Iron Pyrite / a super absorber for PV solar energy

Reducing the materials costs and improving efficiencies for solar cells is an ongoing research area that has global interest. Currently, crystalline silicon cells account for 90% of the PV market. Whilst conversion efficiency levels are considered high, the production costs for crystalline silicon are significantly higher than for thin film materials. However, the current conversion efficiency for thin film PV is significantly less than for crystalline silicon hence reducing some of the cost advantage. There is considerable scope for thin film solar cell development, where improvements in cell efficiency can be made with improved materials and device structures. One improvement that will lead to better conversion efficiency is to increase the photon absorption into the cell, close to the junction. A promising candidate for application as an absorbing layer in a photovoltaic device is iron pyrite (FeS2). The high absorption coefficient of FeS2 is consistent with its high density of states in the conduction band. The relatively small band gap allows for visible and infrared wavelengths to be absorbed, and the combination of direct and indirect band gap transitions contribute to its high absorption coefficient. However, this has not yet been turned into an efficient PV device.
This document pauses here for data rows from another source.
(** Linear maps that agree on the eight powers of two agree on every byte. *)
Lemma linear_ext f g :
  linear f -> linear g -> (forall i, i ∈ seqZ 0 8 -> f (2 ^ i) = g (2 ^ i)) ->
  forall x, is_u8 x -> f x = g x.
Proof.
  intros Hf Hg Hfg x Hx. rewrite <- (byte_of_bits x Hx).
  assert (forall ks, (forall i, i ∈ ks -> i ∈ seqZ 0 8) -> f (of_bits x ks) = g (of_bits x ks))
    as H; [|by apply H].
  induction ks as [|i ks IH]; intros Hks; simpl; [by rewrite !linear_0|].
  assert (i ∈ seqZ 0 8) as Hi by set_solver.
  assert (is_u8 (of_bits x ks)) by (apply of_bits_u8; set_solver).
  rewrite Hf, Hg by auto using is_u8_bit. f_equal; [|by apply IH; set_solver].
  destruct (Z.testbit x i); [by apply Hfg|by rewrite !linear_0].
Qed.

(** The checks on the basis, by evaluation. *)
Definition basis_check (f g : Z -> Z) : bool :=
  forallb (fun i => f (2 ^ i) =? g (2 ^ i)) (seqZ 0 8).

Lemma forallb_seqZ8 (f : Z -> bool) :
  forallb f (seqZ 0 8) = true -> forall i, i ∈ seqZ 0 8 -> f i = true.
Proof. rewrite forallb_forall. intros Hf i Hi. by apply Hf, list_elem_of_In. Qed.

Lemma linear_ext_check f g :
  linear f -> linear g -> basis_check f g = true -> forall x, is_u8 x -> f x = g x.
Proof.
  intros Hf Hg Hc. apply linear_ext; [done..|]. intros i Hi.
  apply Z.eqb_eq. by apply (forallb_seqZ8 _ Hc).
Qed.

Lemma bilinear_ext_check (f g : Z -> Z -> Z) :
  (forall y, is_u8 y -> linear (fun x => f x y)) -> (forall y, is_u8 y -> linear (fun x => g x y)) ->
  (forall x, is_u8 x -> linear (f x)) -> (forall x, is_u8 x -> linear (g x)) ->
  forallb (fun i => basis_check (f (2 ^ i)) (g (2 ^ i))) (seqZ 0 8) = true ->
  forall x y, is_u8 x -> is_u8 y -> f x y = g x y.
Proof.
  intros Hf1 Hg1 Hf2 Hg2 Hc x y Hx Hy. revert x Hx. apply linear_ext; [auto..|].
  intros i Hi. apply linear_ext_check; auto using is_u8_pow2.
  apply (forallb_seqZ8 _ Hc), Hi.
Qed.

(** Bit 7 of the operand decides the reduction by the polynomial. *)
Lemma xtime_bit a : xtime a = u8 (Z.shiftl a 1 ⊕ (if Z.testbit a 7 then 0x1d else 0)).
Proof.
  unfold xtime. change 0x80 with (2 ^ 7). rewrite land_pow2_eqb by done.
  by destruct (Z.testbit a 7).
Qed.

Lemma xtime_lxor a b : xtime (a ⊕ b) = xtime a ⊕ xtime b.
Proof.
  rewrite !xtime_bit, <- u8_lxor, Z.shiftl_lxor, Z.lxor_spec. f_equal.
  rewrite lxor_swap4. f_equal. by destruct (Z.testbit a 7), (Z.testbit b 7).
Qed.

Lemma gfmul_loop_u8 n v a b : is_u8 v -> is_u8 a -> is_u8 (gfmul_loop n v a b).
Proof.
  revert v a b. induction n as [|n IH]; intros v a b Hv Ha; simpl; [done|].
  destruct (b =? 0); [done|]. apply IH; [destruct (_ =? 0)|]; auto with md.
Qed.

Lemma is_u8_gfmul a b : is_u8 a -> is_u8 (gfmul a b).
Proof. intros. apply gfmul_loop_u8; auto with md. Qed.
#[export] Hint Resolve is_u8_gfmul : md.

Lemma gfmul_loop_lxor n v1 v2 a1 a2 b :
  gfmul_loop n (v1 ⊕ v2) (a1 ⊕ a2) b = gfmul_loop n v1 a1 b ⊕ gfmul_loop n v2 a2 b.
Proof.
  revert v1 v2 a1 a2 b. induction n as [|n IH]; intros v1 v2 a1 a2 b; simpl; [done|].
  destruct (b =? 0); [done|].
  rewrite xtime_lxor, <- IH.
  by destruct (_ =? 0); rewrite 1?lxor_swap4.
Qed.

Lemma gfmul_lxor_l a b c : gfmul (a ⊕ b) c = gfmul a c ⊕ gfmul b c.
Proof. unfold gfmul. by rewrite <- gfmul_loop_lxor. Qed.

(** Shifting [b] bit by bit: the loop adds the multiples of [a] selected by the bits
    of [b], so it is linear in [b] too. *)
Lemma gfmul_loop_acc n v a b : gfmul_loop n v a b = v ⊕ gfmul_loop n 0 a b.
Proof.
  rewrite <- (Z.lxor_0_r v) at 1. rewrite <- (Z.lxor_0_l a) at 1.
  rewrite gfmul_loop_lxor. f_equal.
  revert v b. induction n as [|n IH]; intros v b; simpl; [done|].
  destruct (b =? 0); [done|]. change (xtime 0) with 0.
  by destruct (_ =? 0); rewrite ?Z.lxor_0_r.
Qed.

Lemma gfmul_loop_step n a b :
  gfmul_loop (S n) 0 a b =
  (if Z.testbit b 0 then a else 0) ⊕ gfmul_loop n 0 (xtime a) (Z.shiftr b 1).
Proof.
  cbn [gfmul_loop]. destruct (Z.eqb_spec b 0) as [->|Hb]; [by destruct n|].
  change (Z.land b 1) with (Z.land b (2 ^ 0)). rewrite land_pow2_eqb by done.
  rewrite gfmul_loop_acc. by destruct (Z.testbit b 0).
Qed.

Lemma gfmul_loop_lxor_r n a b c :
  gfmul_loop n 0 a (b ⊕ c) = gfmul_loop n 0 a b ⊕ gfmul_loop n 0 a c.
Proof.
  revert a b c. induction n as [|n IH]; intros a b c; [done|].
  rewrite !gfmul_loop_step, Z.shiftr_lxor, IH, lxor_swap4, Z.lxor_spec. f_equal.
  by destruct (Z.testbit b 0), (Z.testbit c 0); rewrite ?Z.lxor_0_r, ?Z.lxor_nilpotent.
Qed.

Lemma gfmul_lxor_r a b c : gfmul a (b ⊕ c) = gfmul a b ⊕ gfmul a c.
Proof. apply gfmul_loop_lxor_r. Qed.

(** The fuel is enough: after as many iterations as [b] has bits the loop has stopped. *)
Lemma gfmul_loop_fuel n m v a b :
  0 <= b < 2 ^ Z.of_nat n -> gfmul_loop (n + m) v a b = gfmul_loop n v a b.
Proof.
  revert v a b. induction n as [|n IH]; intros v a b Hb.
  - replace b with 0 by lia. by destruct m.
  - simpl. destruct (b =? 0); [done|]. apply IH.
    rewrite Z.shiftr_div_pow2 by lia. rewrite Nat2Z.inj_succ, Z.pow_succ_r in Hb by lia.
    split; [apply Z.div_pos; lia|]. apply Z.div_lt_upper_bound; lia.
Qed.

Lemma linear_gfmul_l c : linear (fun x => gfmul x c).
Proof. intros x y _ _. apply gfmul_lxor_l. Qed.

Lemma linear_gfmul_r c : linear (fun x => gfmul c x).
Proof. intros x y _ _. apply gfmul_lxor_r. Qed.

Lemma linear_comp f g :
  (forall x, is_u8 x -> is_u8 (g x)) -> linear f -> linear g -> linear (fun x => f (g x)).
Proof. intros Hu Hf Hg x y Hx Hy. rewrite Hg, Hf by auto. done. Qed.

(** * The field laws *)

Lemma gfmul_comm a b : is_u8 a -> is_u8 b -> gfmul a b = gfmul b a.
Proof.
  apply (bilinear_ext_check gfmul (fun a b => gfmul b a));
    intros; try apply linear_gfmul_l; try apply linear_gfmul_r.
  by vm_compute.
Qed.

Lemma gfmul_assoc a b c :
  is_u8 a -> is_u8 b -> is_u8 c -> gfmul a (gfmul b c) = gfmul (gfmul a b) c.
Proof.
  intros Ha Hb Hc. revert a Ha. apply linear_ext.
  - apply linear_gfmul_l.
  - intros x y _ _. by rewrite !gfmul_lxor_l.
  - intros i Hi. revert b c Hb Hc.
    apply (bilinear_ext_check (fun b c => gfmul (2 ^ i) (gfmul b c)) (fun b c => gfmul (gfmul (2 ^ i) b) c)).
    + intros c _ x y _ _. by rewrite gfmul_lxor_l, gfmul_lxor_r.
    + intros c _ x y _ _. by rewrite gfmul_lxor_r, gfmul_lxor_l.
    + intros b _ x y _ _. by rewrite !gfmul_lxor_r.
    + intros b _ x y _ _. by rewrite gfmul_lxor_r.
    + revert i Hi. apply forallb_seqZ8. by vm_compute.
Qed.

Lemma gfmul_1_l a : is_u8 a -> gfmul 1 a = a.
Proof.
  intros Ha. apply Z.eqb_eq. revert a Ha.
  apply (bytes_check (fun a => gfmul 1 a =? a)). by vm_compute.
Qed.

Lemma gfmul_1_r a : is_u8 a -> gfmul a 1 = a.
Proof. intros. rewrite gfmul_comm; auto using gfmul_1_l with md. Qed.

Lemma gfmul_0_l a : gfmul 0 a = 0.
Proof. apply (linear_0 (fun x => gfmul x a)), linear_gfmul_l. Qed.

Lemma gfmul_0_r a : gfmul a 0 = 0.
Proof. apply (linear_0 (gfmul a)), linear_gfmul_r. Qed.

Lemma gfmul_2 a : is_u8 a -> gfmul a 2 = xtime a.
Proof.
  intros Ha. apply Z.eqb_eq. revert a Ha.
  apply (bytes_check (fun a => gfmul a 2 =? xtime a)). by vm_compute.
Qed.

Lemma xtime_gfmul a b : is_u8 a -> is_u8 b -> xtime (gfmul a b) = gfmul (xtime a) b.
Proof.
  intros Ha Hb. assert (is_u8 2) by (unfold is_u8; lia).
  rewrite <- (gfmul_2 (gfmul a b)), <- (gfmul_2 a) by auto with md.
  rewrite <- !gfmul_assoc by auto with md. f_equal. by apply gfmul_comm.
Qed.

Lemma gfpow_254_inv a : is_u8 a -> a <> 0 -> gfmul a (gfpow a 254) = 1.
Proof.
  intros Ha Hne. apply Z.eqb_neq in Hne. apply Z.eqb_eq.
  pose proof (bytes_check (fun a => (a =? 0) || (gfmul a (gfpow a 254) =? 1))) as H.
  specialize (H ltac:(by vm_compute) a Ha). apply orb_true_iff in H as [H|H]; [congruence|exact H].
Qed.

Lemma is_u8_gfpow a b : is_u8 a -> is_u8 (gfpow a b).
Proof.
  intros Ha. unfold gfpow. assert (forall n v a b, is_u8 v -> is_u8 a -> is_u8 (gfpow_loop n v a b)) as H;
    [|auto with md].
  induction n as [|n IH]; intros v a' b' Hv Ha'; simpl; [done|].
  destruct (b' =? 0); [done|]. apply IH; [destruct (_ =? 0)|]; auto with md.
Qed.
#[export] Hint Resolve is_u8_gfpow : md.

(** From here on the arithmetic is used through its laws. *)
#[global] Opaque gfmul gfpow xtime.

(** * GF(2^8) as a field type *)

Record gf : Type := GF { gf_z : Z; gf_ok : bool_decide (is_u8 gf_z) }.

Lemma gf_eq (x y : gf) : gf_z x = gf_z y -> x = y.
Proof. destruct x as [x Hx], y as [y Hy]; simpl. intros ->. f_equal. apply proof_irrel. Qed.

Lemma gf_u8 (x : gf) : is_u8 (gf_z x).
Proof. apply (bool_decide_unpack _ (gf_ok x)). Qed.
#[export] Hint Resolve gf_u8 : md.

Definition mkgf (z : Z) (H : is_u8 z) : gf := GF z (bool_decide_pack _ H).

Definition g0 : gf := mkgf 0 is_u8_0.
Definition g1 : gf := mkgf 1 is_u8_1.
Definition gadd (x y : gf) : gf := mkgf (gf_z x ⊕ gf_z y) (is_u8_lxor _ _ (gf_u8 x) (gf_u8 y)).
Definition gmul (x y : gf) : gf := mkgf (gfmul (gf_z x) (gf_z y)) (is_u8_gfmul _ _ (gf_u8 x)).
Definition gopp (x : gf) : gf := x.
Definition ginv (x : gf) : gf := mkgf (gfpow (gf_z x) 254) (is_u8_gfpow _ _ (gf_u8 x)).
Definition gdiv (x y : gf) : gf := gmul x (ginv y).

(** The element a byte denotes; conversion to [u8] outside the range. *)
Definition to_gf (z : Z) : gf := mkgf (u8 z) (is_u8_u8 z).

#[export] Instance gf_eq_dec : EqDecision gf.
Proof.
  intros x y. destruct (decide (gf_z x = gf_z y)); [left; by apply gf_eq|right; congruence].
Defined.

Declare Scope gf_scope.
Delimit Scope gf_scope with gf.
Bind Scope gf_scope with gf.
Infix "+" := gadd : gf_scope.
Infix "*" := gmul : gf_scope.
Infix "/" := gdiv : gf_scope.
Iron pyrite has the potential to become a very important material for very large scale manufacture of thin film PV modules where the elemental constituents are very abundant and combines with the much smaller amounts of absorber material needed (thickness of 100 nm or less) making this a very sustainable and low cost material.This feasibility proposal will investigate the promising MOCVD route to deposit very thin films of FeS2 and introduce these into a novel p-i-n structure, taking advantage of the recent success with the MOCVD CdTe PV devices on the PV Supergen project. This structure will take advantage of the super-absorption characteristics to sandwich a very thin film absorber between n-type CdS and p-type CdTe:As layers. The purpose will be to show that high efficiency PV devices can be made from FeS2 where the photo-generated carriers are collected by drift in the electric field rather than by diffusion, thus reducing carrier loss. As part of the feasibility it is intended to scope future developments by replacing the CdS and CdTe n-type and p-type layers with more sustainable materials.